Abdul Medjid II (1868-1944) was the last Caliph of Islam and the cousin and heir of the last Ottoman Sultan of Turkey, Mehmed VI Vahideddin. The Sultans of Turkey held the title of Caliph of Islam since 1517; the word Caliph means Successor ie. Successor of the Prophet Mohammed. After the Sultan went into exile in 1922 Abdul Medjid II was persuaded to accept the important office of Caliph and the Turkish Grand National Assembly declared him to be That member of the Ottoman Royal House who was in learning and character most worthy.
One of the most remarkable features about this clock is the fact that all the mounts, mouldings and feet are of pure gold. The mounts are of exceptional quality and bear even the closest examination. There are no maker's marks but the work is comparable to leading London goldsmiths such as George Michael Moser, d. 1783. Moser was an exceptional goldsmith, particularly renowned for his work on repoussée pair cased gold watches and boxes.
The architectural term tempietto refers to a colonaded building of circular form surmounted by a dome. The present clock case is directly styled from the architecture promoted by the Rome-trained English architect James Gibbs (d. 1754). In particular the case closely relates to a 1754 centrepiece of the artist/architect Cornelius Johnston's engraving for a Palatial British Musaeum.
The gold mounts and mouldings are shown off to their greatest effect by the deep green and red-flecked colour of the bloodstone. Known as the 'Martyr's Gem bloodstone is a variety of the silica mineral chalcedony quartz with 'nodules' of bright red jasper distributed throughout its mass. Medieval Christians used bloodstone to carve scenes of the crucifixion and martyrs, leading it to be dubbed the 'Martyr's Stone'. The legend of the origin of bloodstone goes that it was first formed when some drops of Christ's blood fell and stained some jasper at the foot of the cross. A beautiful example of carved bloodstone with the seal of the German Emperor Rudolf II can be seen at the Louvre Museum in Paris.

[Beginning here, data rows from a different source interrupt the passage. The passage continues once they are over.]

Lemma discovery_token_shape {J} (o : NormalizedObservation J) :
  fact_acceptable o -> token_shape (discovery_token o) /\ dt_stage (discovery_token o) = Observed.
Proof.
  intros []. unfold discovery_token.
  assert (exists name symbol, (match payload o with
    | TokenCreated n s _ _ _ => (non_empty n, non_empty s) | _ => (None, None) end) = (name, symbol) /\
    opt_blank name = false /\ opt_blank symbol = false) as (name & symbol & -> & Hn & Hs).
  { destruct (payload o); eexists _, _; split; try done. split; apply non_empty_not_blank. }
  split; [|done]. split; simpl; try done.
Qed.
(** The candidate of a fact is always that of its source. *)
Lemma discovery_token_source {J XE E} (o : NormalizedObservation J) :
  validate_token_source (XE:=XE) (E:=E) (discovery_token o) o = Ok tt.
Proof.
  unfold discovery_token, validate_token_source.
  destruct (match payload o with TokenCreated n s _ _ _ => (non_empty n, non_empty s) | _ => (None, None) end) as [n s].
  simpl. by rewrite !String.eqb_refl, !bool_decide_true, !Z.eqb_refl by done.
Qed.
Lemma discovery_token_fields {J} (o : NormalizedObservation J) :
  dt_mint (discovery_token o) = mi_mint (market o) /\
  dt_observed_slot (discovery_token o) = slot (coordinate (key o)).
Proof.
  unfold discovery_token.
  by destruct (match payload o with TokenCreated n s _ _ _ => (non_empty n, non_empty s) | _ => (None, None) end).
Qed.

Section Commit.
Context {J XE E : Type} `{EqDecision J}.
Context (row_not_found : XE).
Context `{ST : !SerdeJson DiscoveryToken J E} `{SO : !SerdeJson (NormalizedObservation J) J E}.
Context (tlaws : SerdeLaws ST) (olaws : SerdeLaws SO).
(** Writing a candidate as JSON does not fail. *)
Context (writes_tokens : forall t : DiscoveryToken, exists v, to_value (E:=E) t = Ok v).
Implicit Types (db : DiscoveryDb J) (t : DiscoveryToken) (o : NormalizedObservation J).

Lemma encode_token t : exists v, encode_json (XE:=XE) (E:=E) t = Ok v.
Proof. destruct (writes_tokens t) as [v Hv]. exists v. unfold encode_json. by rewrite Hv. Qed.
Lemma to_i64_Ok n field : in_sint 64 n -> to_i64 (XE:=XE) (JE:=E) n field = Ok n.
Proof. intros Hn. unfold to_i64. by rewrite (proj2 (try_from_s_Some 64 n n)). Qed.

Lemma store_token_succeeds o t id source version db : in_sint 64 (dt_observed_slot t) ->
  exists db', store_token (XE:=XE) (E:=E) o t id source version db = (Ok tt, db').
Proof.
  intros Hs. unfold store_token, token_row. rewrite lift_bind_state, to_i64_Ok by done.
  destruct (encode_token t) as [v Hv]. cbn [mbind result_bind]. rewrite Hv. by eexists.
Qed.
Lemma metadata_succeeds t db : exists db', update_discovery_token_metadata (XE:=XE) (E:=E) t db = (Ok tt, db').
Proof.
  unfold update_discovery_token_metadata. rewrite lift_bind_state. destruct (encode_token t) as [v ->]. by eexists.
Qed.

The design of the movement has been cleverly mapped out so that plates, pinions, arbors and bells all fit like a glove within the tiny confines of the case. The fine vase-shaped brass movement pillars are worthy of special mention, so too is the unusual cross-beat escapement which is a variant of one originally designed by Chevalier de Bethune in 1727. The bells and hammers are designed in such a way that they can be clinically removed to access the three trains from above. A clever 'hidden treasure' are the pretty chamfered and curved steel tails on the stands for the two nests of bells. This is pure clockmaking at its best as the stands cannot possibly be seen by an onlooker unless the case and movement are partially dismantled. Yet despite this the workshop still crafted the stands as though they were going to be on constant display.
The automaton panels depict Venetian and Thames-side scenes with buildings inspired by Roman architecture. However the most unusual feature is that both of these panels have been exquisitely made to friction-fit into the sides of the case. This means they can be removed independently from the movement and the casing without having to dismantle any connection to the automaton features.